Ela também comemorou que nunca passou por nenhum preconceito na faculdade devido à idade. “Na minha turma tem do jovem que acabou de sair do ensino médio a pessoas já aposentadas. Todas cursando a mesma grade curricular”, explicou Raquel.

Identificação pessoal

Georgia decidiu cursar pedagogia pela afinidade pessoal que tem com a área. — Foto: Arquivo pessoal

Uma interseção entre o direito e a pedagogia. É o que busca a universitária Georgia Landim, de 41 anos, que, assim como Raquel Meneses, decidiu fazer uma segunda graduação por identificação pessoal com a área. Ela é formada em direito pela UFC, onde atualmente cursa pedagogia. A diferença entre as universitárias é que Georgia não pensa, necessariamente, em uma transição de carreira.

“Eu penso, na verdade, em uma compatibilização, se possível, do direito com a pedagogia. Quem sabe, no futuro, eu encontre alguma interseção para poder trabalhar com as duas coisas juntamente”, almejou a estudante.

“Eu sempre me identifiquei com a pedagogia. Sempre tive muito interesse na área da educação. Tanto identificação com a profissão em sala de aula, quanto com as obras científicas, como as obras de Paulo Freire e metodologias de ensino não tradicionais”

Ela disse que o interesse na área aumentou após ser mãe — tem filhos de seis e nove anos. “Fazer essa segunda graduação é a realização de um desejo, de uma identificação pessoal mesmo.

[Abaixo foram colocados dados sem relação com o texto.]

(* ===== verification/DeepCopy.v ===== *)
(** The deep copies of api/v1alpha1 (zz_generated.deepcopy.go), function by
    function, and that they are deep: none forgets a field that refers to
    memory. *)

From S2P Require Import Prelude GoHeap APITypes.

(** The deep copies of apimachinery. *)
Class MetaV1 `{MetaTypes} := {
  ObjectMeta_DeepCopyInto : ObjectMeta -> M cell ObjectMeta;
  ListMeta_DeepCopyInto : ListMeta -> M cell ListMeta;
  LabelSelector_DeepCopyInto : LabelSelector -> M cell LabelSelector;
  Condition_DeepCopyInto : Condition -> M cell Condition;
  Time_DeepCopyInto : Time -> M cell Time;
  Time_DeepCopy : ptr Time -> M cell (ptr Time);
}.

Section functions.
Context `{MetaV1, MapRange}.

(** [DeepCopyInto]: [*out = *in], then the fields that refer to memory, in the order
    of the code; what it leaves in [out] is its result.  [DeepCopy] does the same
    for a pointer, nil or not. *)

Definition ParameterSpec_DeepCopyInto (in_ : ParameterSpec) : M cell ParameterSpec := mret in_.
Definition ParameterSpec_DeepCopy : ptr ParameterSpec -> M cell (ptr ParameterSpec) :=
  copy_ptr ParameterSpec_DeepCopyInto.

Definition DocumentationSpec_DeepCopyInto (in_ : DocumentationSpec) : M cell DocumentationSpec :=
  RootCauses ← copy_slice assign (ds_RootCauses in_);
  ManualSteps ← copy_slice assign (ds_ManualSteps in_);
  mret (mkDocumentationSpec (ds_Summary in_) RootCauses ManualSteps (ds_RunbookURL in_)).
Definition DocumentationSpec_DeepCopy : ptr DocumentationSpec -> M cell (ptr DocumentationSpec) :=
  copy_ptr DocumentationSpec_DeepCopyInto.

Definition ResourceFilter_DeepCopyInto (in_ : ResourceFilter) : M cell ResourceFilter := mret in_.
Definition ResourceFilter_DeepCopy : ptr ResourceFilter -> M cell (ptr ResourceFilter) :=
  copy_ptr ResourceFilter_DeepCopyInto.

Definition ThresholdSpec_DeepCopyInto (in_ : ThresholdSpec) : M cell ThresholdSpec := mret in_.
Definition ThresholdSpec_DeepCopy : ptr ThresholdSpec -> M cell (ptr ThresholdSpec) :=
  copy_ptr ThresholdSpec_DeepCopyInto.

É uma tentativa de contribuir com a educação mesmo”, comentou.

A estudante também lamentou o episódio envolvendo as estudantes de biomedicina de São Paulo. “Eu fiquei muito surpresa com o que aconteceu porque eu, particularmente, nunca sofri nenhum preconceito desde que entrei. Pelo contrário, sempre fui muito bem recebida, bem acolhida pelos meus colegas, e a maioria é bem mais nova que eu”, agradeceu.

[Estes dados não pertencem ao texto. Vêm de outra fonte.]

(** [str(value) if not isinstance(value, (str, int, float, bool)) else value] *)
Definition coerce (v : value) : value :=
  if negb (isinstance_primitive v) then VStr (str v) else v.

(** [for key, value in sanitized_details.items():
       update_data[f'progress_detail_{key}'] = ...] *)
Definition add_details (sanitized_details : list (string * value))
    (update_data : gmap string value) : gmap string value :=
  foldl (fun acc kv => <[ "progress_detail_" +:+ kv.1 := coerce kv.2 ]> acc)
        update_data sanitized_details.

(** The dictionary handed to [self.progress_ref.update]; [None] when
    [int(progress)] raises and nothing is written. *)
Definition update_data (agent stage message progress : value)
    (sanitized_details : option (list (string * value)))
  : option (gmap string value) :=
  match int progress with
  | None => None
  | Some percentage =>
      let base : gmap string value :=
        <[ "progress_agent" := VStr (str agent) ]>
        (<[ "progress_stage" := VStr (str stage) ]>
        (<[ "progress_message" := VStr (str message) ]>
        (<[ "progress_percentage" := VInt percentage ]>
        (<[ "progress_timestamp" := VStr utcnow_isoformat ]>
        (<[ "last_updated" := VStr utcnow_isoformat ]> ∅))))) in
      match sanitized_details with
      | Some (kv :: rest) => Some (add_details (kv :: rest) base)
      | Some [] | None => Some base
      end
  end.

End Emit.

(** A stage event whose details hold a list and a dictionary, and a
    stand-in for [str]. *)
Definition sample_details : list (string * value) :=
  [ ("merchant", VStr "OPay");
    ("amount", VInt 1500000);
    ("regions", VList [VInt 3; VInt 7]);
    ("statistics", VDict [("mean_error", VFloat (Num (25 # 2)))]) ].

Definition sample_repr (v : value) : string :=
  match v with
  | VList _ => "[...]"
  | VDict _ => "{...}"
  | _ => "?"
  end.

End ProgressEmitter.

(** ** useFirebaseReceiptProgress.ts: the snapshot listener *)
Module ReceiptProgressHook.
Import Float64 Dyn.

(** [ToBoolean] *)
Definition truthy (v : value) : bool :=
  match v with
  | VNone => false
  | VBool b => b
  | VInt z => negb (z =? 0)%Z
  | VFloat x => JS.truthy x
  | VStr s => negb (String.eqb s "")
  | VList _ | VDict _ => true
  end.

(** [data.field]; [undefined] and [null] are both [VNone]. *)
Definition field (data : gmap string value) (name : string) : value :=
  default VNone (data !! name).

(** [a || b] *)
Definition or_else (a b : value) : value := if truthy a then a else b.

(** A plain object, as the literal [{}] creates it: its own properties,
    and its prototype once that is no longer [Object.prototype]. *)
Record PlainObject : Type := {
  own : gmap string value;
  prototype : option value
}.

Definition empty_object : PlainObject := {| own := ∅; prototype := None |}.

(** What the [__proto__] setter of [Object.prototype] takes for a
    prototype: an object or [null] (a field that is there and holds [VNone]
    is [null]: a document has no [undefined]). *)
Definition is_object_or_null (v : value) : bool :=
  match v with
  | VNone | VList _ | VDict _ => true
  | VBool _ | VInt _ | VFloat _ | VStr _ => false
  end.

(** [obj[key] = v] on a plain object.  Every key but ["__proto__"] becomes
    an own property (the properties inherited from [Object.prototype] and
    from a document value are writable data properties); ["__proto__"]
    reaches the setter of [Object.prototype], which replaces the prototype
    when [v] is an object or [null] and does nothing otherwise: in neither
    case is an own property created. *)
Definition assign (key : string) (v : value) (obj : PlainObject) : PlainObject :=
  if String.eqb key "__proto__" then
    if is_object_or_null v then {| own := own obj; prototype := Some v |} else obj
  else {| own := <[ key := v ]> (own obj); prototype := prototype obj |}.

Record AgentProgress : Type := {
  agent : value;
  stage : value;
  message : value;
  progress : value;
  timestamp : value;
  details : PlainObject
}.

Definition detail_prefix : string := "progress_detail_".

(** [key.replace('progress_detail_', '')] on a key that starts with the
    prefix: the prefix is dropped. *)
Definition strip_detail_prefix (key : string) : string :=
  String.substring (String.length detail_prefix)
                   (String.length key - String.length detail_prefix) key.

(** The assignments [progress.details[detailKey] = data[key]] over the
    fields of the document that start with the prefix, the last of the list
    first. *)
Definition details_of (fields : list (string * value)) : PlainObject :=
  foldr (fun kv acc =>
           if String.prefix detail_prefix kv.1
           then assign (strip_detail_prefix kv.1) kv.2 acc
           else acc)
        empty_object fields.

(** [Object.keys(data).forEach(key => { if (key.startsWith('progress_detail_'))
       progress.details[detailKey] = data[key]; })] *)
Definition extract_details (data : gmap string value) : PlainObject :=
  details_of (map_to_list data).

(** [value === 'text'] *)
Definition is_string (v : value) (text : string) : bool :=
  match v with
  | VStr s => String.eqb s text
  | _ => false
  end.

(** The first block of the [onSnapshot] handler on an existing document
    (lines 61 to 81): the event it passes to [onProgress], if it calls it.
    [now] is [new Date().toISOString()]. *)
Definition progressOf (now : string) (data : gmap string value) : option AgentProgress :=
  if truthy (field data "progress_agent") && truthy (field data "progress_stage") then
    Some {| agent := field data "progress_agent";
            stage := field data "progress_stage";
            message := or_else (field data "progress_message") (VStr "");
            progress := or_else (field data "progress_percentage") (VInt 0);
            timestamp := or_else (field data "progress_timestamp") (VStr now);
            details := extract_details data |}
  else None.

(** The guards of the two other blocks: [data.status === 'completed' &&
    data.analysis] (line 84) and [data.status === 'failed' && data.error]
    (line 144).  What the blocks build and pass on is not modelled. *)
Definition completes (data : gmap string value) : bool :=
  is_string (field data "status") "completed" && truthy (field data "analysis").

Definition fails (data : gmap string value) : bool :=
  is_string (field data "status") "failed" && truthy (field data "error").

(** A receipt document in which the metadata agent reports while a detail
    of the forensic agent is still there, beside a detail named
    [__proto__]. *)
Definition sample_document : gmap string value :=
  <[ "progress_agent" := VStr "metadata" ]>
  (<[ "progress_stage" := VStr "metadata_check" ]>
  (<[ "progress_detail_regions" := VInt 17 ]>
  (<[ "progress_detail___proto__" := VStr "forensic" ]>
  (<[ "status" := VStr "processing" ]> ∅)))).

End ReceiptProgressHook.
(** ** AnalysisProgress.tsx: the agent activity list *)
Module AnalysisProgress.

Local Open Scope Z_scope.

Inductive Status : Type := pending | running | completed.

(** [interface AgentStatus]; a field that is absent is [None]. *)
Record AgentStatus : Type := {
  name : option string;
  status : option Status;
  message : option string
}.

(** The initial state of [agentStatuses]. *)
Definition initialStatuses : gmap string AgentStatus :=
  <[ "vision" := {| name := Some "Vision Agent"; status := Some pending; message := None |} ]>
  (<[ "forensic" := {| name := Some "Forensic Agent"; status := Some pending; message := None |} ]>
  (<[ "metadata" := {| name := Some "Metadata Agent"; status := Some pending; message := None |} ]>
  (<[ "reputation" := {| name := Some "Reputation Agent"; status := Some pending;
                         message := None |} ]> ∅))).

Definition agentOrder : list string := ["vision"; "forensic"; "metadata"; "reputation"].

(** [array.indexOf(x)]: the first index of [x], or [-1]. *)
Definition indexOf (array : list string) (x : string) : Z :=
  match list_find (fun y => y = x) array with
  | Some (index, _) => Z.of_nat index
  | None => -1
  end.

(** [{ ...updated[agent] }]: the fields of the entry, none if there is no
    entry. *)
Definition spread (updated : gmap string AgentStatus) (agent : string) : AgentStatus :=
  default {| name := None; status := None; message := None |} (updated !! agent).

(** The body of [agentOrder.forEach((agent, index) => ...)]. *)
Definition markAgent (currentAgent currentMessage : string) (currentIndex : Z)
    (updated : gmap string AgentStatus) (entry : nat * string) : gmap string AgentStatus :=
  let '(index, agent) := entry in
  if Z.of_nat index <? currentIndex then
    <[ agent := {| name := name (spread updated agent); status := Some completed;
                   message := message (spread updated agent) |} ]> updated
  else if String.eqb agent currentAgent then
    <[ agent := {| name := name (spread updated agent); status := Some running;
                   message := Some currentMessage |} ]> updated
  else updated.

Georgia disse que convive, inclusive, com professores mais novos que ela. “Eu achei um absurdo tentar determinar o que a pessoa vai fazer ou deixar de fazer por conta da idade. Toda forma de preconceito deve ser combatida”, complementou.

Ela apontou, inclusive, pontos positivos em fazer uma graduação após a maturidade. “Como eu estou na graduação com mais experiência profissional e de vida, eu consigo perceber melhor a importância de cada aula que eu assisto”, disse.